‘Ay, sir.’
‘Do you mean all hands?’
‘Well, your honour knows what sailors are. When they’re housed together under one deck they’re like a box of them patent lucifer lights—if one catches, the whole mass is aflame.’
‘It’s a passing fit of superstition,’ said I. ‘Give it time. Best say nothing about it to Sir Wilfrid.’
‘Bless us, no, sir. Sorry it’s raised so much satisfaction in that there old Jacob, though. A laugh in Jacob don’t sound natural. Any sort o’ joyfulness in such a constitution is agin nature.’
At this point Miss Jennings arrived on deck, and Finn, with a shadowy fist mowing at his brow, stepped to the opposite rail, where his figure was easily distinguished by the stars he blotted out.
‘I hope your spirits are better,’ said Miss Laura.
‘I should be glad to turn the silent sailor of that wreck out of my memory; but my spirits are very well.’
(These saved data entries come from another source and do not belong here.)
(** * Space-Invaders entities: Player, Bullet, Wall, Enemy

    A shallow embedding of [player_module.py].  Python integers are
    unbounded, so every counter and coordinate is a [Z].  The pygame
    objects the module relies on ([Surface], [Rect], [Sprite] group
    membership) are modelled just far enough to run the methods: a surface
    has a size, pixels and a colour key, a rectangle has integer
    [x], [y], [w], [h], and a sprite remembers the groups it belongs to.

    The file on disk holds the module twice; the second set of class
    definitions is the one Python keeps, and it is the one embedded here.
    The single method that only the first copy has, [Player.heal], is
    embedded next to the methods of the second copy. *)

From Stdlib Require Import ZArith List Bool String Lia.
Import ListNotations.
Open Scope Z_scope.

(** SCREEN_WIDTH, SCREEN_HEIGHT = 800, 600 *)
Definition SCREEN_WIDTH : Z := 800.
Definition SCREEN_HEIGHT : Z := 600.

(** ** The pygame objects used by the module *)

Module Pygame.

Definition color : Type := (Z * Z * Z)%type.

Definition color_eqb (c d : color) : bool :=
  let '(r1, g1, b1) := c in
  let '(r2, g2, b2) := d in
  (r1 =? r2) && (g1 =? g2) && (b1 =? b2).

(** A surface: its size, its pixels (RGB, alpha left out) and the colour
    that is drawn transparent, if one was set. *)
Record Surface : Type := mkSurface {
  surf_w : Z;
  surf_h : Z;
  get_at : Z -> Z -> color;
  colorkey : option color
}.

(** pygame.Surface((w, h)): a black surface. *)
Definition new_surface (w h : Z) : Surface :=
  mkSurface w h (fun _ _ => (0, 0, 0)) None.

Definition fill (s : Surface) (c : color) : Surface :=
  mkSurface (surf_w s) (surf_h s) (fun _ _ => c) (colorkey s).

Definition set_colorkey (s : Surface) (c : color) : Surface :=
  mkSurface (surf_w s) (surf_h s) (get_at s) (Some c).

(** A rectangle; [rect_x], [rect_y] is the top-left corner. *)
Record Rect : Type := mkRect {
  rect_x : Z;
  rect_y : Z;
  rect_w : Z;
  rect_h : Z
}.

Definition left (r : Rect) : Z := rect_x r.
Definition top (r : Rect) : Z := rect_y r.
Definition right (r : Rect) : Z := rect_x r + rect_w r.
Definition bottom (r : Rect) : Z := rect_y r + rect_h r.
Definition centerx (r : Rect) : Z := rect_x r + rect_w r / 2.
Definition centery (r : Rect) : Z := rect_y r + rect_h r / 2.
Definition center (r : Rect) : Z * Z := (centerx r, centery r).

Definition set_x (v : Z) (r : Rect) : Rect :=
  mkRect v (rect_y r) (rect_w r) (rect_h r).
Definition set_y (v : Z) (r : Rect) : Rect :=
  mkRect (rect_x r) v (rect_w r) (rect_h r).
Definition set_left (v : Z) (r : Rect) : Rect := set_x v r.
Definition set_right (v : Z) (r : Rect) : Rect := set_x (v - rect_w r) r.
Definition set_center (c : Z * Z) (r : Rect) : Rect :=
  mkRect (fst c - rect_w r / 2) (snd c - rect_h r / 2) (rect_w r) (rect_h r).

(** image.get_rect(): the surface's size, placed at the origin. *)
Definition get_rect (s : Surface) : Rect :=
  mkRect 0 0 (surf_w s) (surf_h s).

(** image.get_rect(center=c) *)
Definition get_rect_center (s : Surface) (c : Z * Z) : Rect :=
  set_center c (get_rect s).

(** os.path.join(a, b) *)
Definition path_join (a b : string) : string := (a ++ "/" ++ b)%string.

(** xs[i] on a Python list: a negative index counts from the end; [None]
    stands for IndexError. *)
Definition getitem {A : Type} (xs : list A) (i : Z) : option A :=
  let n := Z.of_nat (List.length xs) in
  if (0 <=? i) && (i <? n) then nth_error xs (Z.to_nat i)
  else if (- n <=? i) && (i <? 0) then nth_error xs (Z.to_nat (n + i))
  else None.

(** The groups a Sprite is a member of.  A fresh sprite is in none, the
    game loop adds it, and kill() takes it out of all of them. *)
Definition groups_t : Type := list nat.

End Pygame.

Import Pygame.

(** pygame.image.load(path).convert(), for the texture files the module
    ships with: the loader is a parameter of every definition that loads.
    It is total: Player, Bullet and Wall do not handle a missing file, the
    load raises and no object exists. *)
Definition loader : Type := string -> Surface.

(** The same call where the module handles FileNotFoundError ([None]). *)
Definition try_loader : Type := string -> option Surface.

Definition remove_color (image : Surface) (c : color) : Surface :=
  set_colorkey image c.

Definition change_color (image : Surface) (old_color new_color : color) : Surface :=
  mkSurface (surf_w image) (surf_h image)
    (fun x y => if color_eqb (get_at image x y) old_color then new_color
                else get_at image x y)
    (colorkey image).

Definition MAGENTA : color := (255, 0, 255).
Definition WHITE : color := (255, 255, 255).

(** ** Player *)

Module Player.

Definition K_a : Z := 97.
Definition K_d : Z := 100.

Record t : Type := mk {
  index : Z;
  left_key : Z;
  right_key : Z;
  lives : Z;
  image : Surface;
  rect : Rect;
  speed : Z
}.

Definition with_rect (p : t) (r : Rect) : t :=
  mk (index p) (left_key p) (right_key p) (lives p) (image p) r (speed p).

Definition with_lives (p : t) (l : Z) : t :=
  mk (index p) (left_key p) (right_key p) l (image p) (rect p) (speed p).

Definition with_image (p : t) (i : Surface) : t :=
  mk (index p) (left_key p) (right_key p) (lives p) i (rect p) (speed p).

Definition __init__ (load : loader) (screen_width screen_height : Z)
    (index left_key right_key : Z) : t :=
  let player_path := path_join "Textures" "Player.png" in
  let image := remove_color (load player_path) MAGENTA in
  let image :=
    if index =? 1 then change_color image WHITE (255, 0, 0)
    else change_color image WHITE (0, 0, 255) in
  let rect := set_center (screen_width / 2, screen_height - 50) (get_rect image) in
  mk index left_key right_key 3 image rect 5.

(** [keys] is the table of pressed keys, indexed by key code. *)
Definition update (p : t) (keys : Z -> bool) : t :=
  let r := rect p in
  let r := if keys (left_key p) then set_x (rect_x r - speed p) r else r in
  let r := if keys (right_key p) then set_x (rect_x r + speed p) r else r in
  let r :=
    if left r <? 0 then set_left 0 r
    else if right r >? SCREEN_WIDTH then set_right SCREEN_WIDTH r
    else r in
  with_rect p r.

Definition set_color (p : t) (new_color : color) : t :=
  with_image p (change_color (image p) WHITE new_color).

Definition set_controls (p : t) (l r : Z) : t :=
  mk (index p) l r (lives p) (image p) (rect p) (speed p).

Definition take_damage (p : t) (amount : Z) : t :=
  with_lives p (Z.max 0 (lives p - amount)).

(** self.lives = max(0, self.lives == 3): the comparison is a Python
    bool, which is the integer 1 or 0. *)
Definition heal (p : t) : t :=
  with_lives p (Z.max 0 (Z.b2z (lives p =? 3))).

(** The calls the game loop makes on a player. *)
Inductive call : Type :=
| Update (keys : Z -> bool)
| TakeDamage (amount : Z)
| Heal.

Definition step (p : t) (c : call) : t :=
  match c with
  | Update keys => update p keys
  | TakeDamage amount => take_damage p amount
  | Heal => heal p
  end.

Definition run (p : t) (cs : list call) : t := fold_left step cs p.

Definition is_heal (c : call) : bool :=
  match c with Heal => true | _ => false end.

Definition nonneg_damage (c : call) : Prop :=
  match c with TakeDamage amount => 0 <= amount | _ => True end.

(** The rectangle after the two key tests of update(), before it is
    brought back onto the screen. *)
Definition moved (p : t) (keys : Z -> bool) : Rect :=
  let r := rect p in
  let r := if keys (left_key p) then set_x (rect_x r - speed p) r else r in
  if keys (right_key p) then set_x (rect_x r + speed p) r else r.

End Player.

(** ** Bullet *)

Module Bullet.

(** The two lists of frames are filled by the constructor and never
    assigned again; [images] depends on the owner only. *)
Definition images_of (load : loader) (is_enemy : bool) : list Surface :=
  [ remove_color (load (path_join "Textures"
      (if is_enemy then "EnemyBullet1.png" else "PlayerBullet1.png"))) MAGENTA;
    remove_color (load (path_join "Textures"
      (if is_enemy then "EnemyBullet2.png" else "PlayerBullet2.png"))) MAGENTA ].

Definition explosion_images_of (load : loader) : list Surface :=
  [ remove_color (load (path_join "Textures" "ExplosionPhase1.png")) MAGENTA;
    remove_color (load (path_join "Textures" "ExplosionPhase2.png")) MAGENTA;
    remove_color (load (path_join "Textures" "ExplosionPhase3.png")) MAGENTA ].

Record t : Type := mk {
  is_enemy : bool;
  images : list Surface;
  explosion_images : list Surface;
  image_index : Z;
  image : Surface;
  rect : Rect;
  speed : Z;
  exploding : bool;
  explosion_index : Z;
  explosion_timer : Z;
  groups : groups_t
}.

(** A lookup that the code guards, or that stays in range because the
    index was just reduced modulo the length: the current image is kept
    where Python would raise IndexError. *)
Definition frame (b : t) (xs : list Surface) (i : Z) : Surface :=
  match getitem xs i with Some s => s | None => image b end.

Definition __init__ (load : loader) (x y : Z) (is_enemy : bool) : t :=
  let images := images_of load is_enemy in
  let explosion_images := explosion_images_of load in
  let image_index := 0 in
  let image := match getitem images image_index with
               | Some s => s
               | None => new_surface 0 0
               end in
  let rect := set_center (x, y) (get_rect image) in
  mk is_enemy images explosion_images image_index image rect
     (if is_enemy then 5 else -5) false 0 0 [].

(** Sprite.add(group) and Sprite.kill() *)
Definition add (g : nat) (b : t) : t :=
  mk (is_enemy b) (images b) (explosion_images b) (image_index b) (image b)
     (rect b) (speed b) (exploding b) (explosion_index b) (explosion_timer b)
     (g :: groups b).

Definition kill (b : t) : t :=
  mk (is_enemy b) (images b) (explosion_images b) (image_index b) (image b)
     (rect b) (speed b) (exploding b) (explosion_index b) (explosion_timer b)
     [].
‘Wilfrid noticed your depression at table, but he attributed it entirely to the dreadful sight you witnessed on the wreck.’ She passed her hand through my arm with a soft impulse that started me into a walk, but there was so much real unconsciousness in her way of doing this—a childlike intimation of her wish to walk without proposing it, and so breaking the flow of our speech at the moment—that for some little while I was scarce sensible that I held her arm, and that I was pacing with her. ‘But I think there is more the matter with you, Mr. Monson,’ she continued, with her face glimmering like pearl in the dusk, as she looked up at me, ‘than meets the ear—I will not say the eye.’
‘The fact is, Miss Jennings,’ said I abruptly, ‘I am bothered.’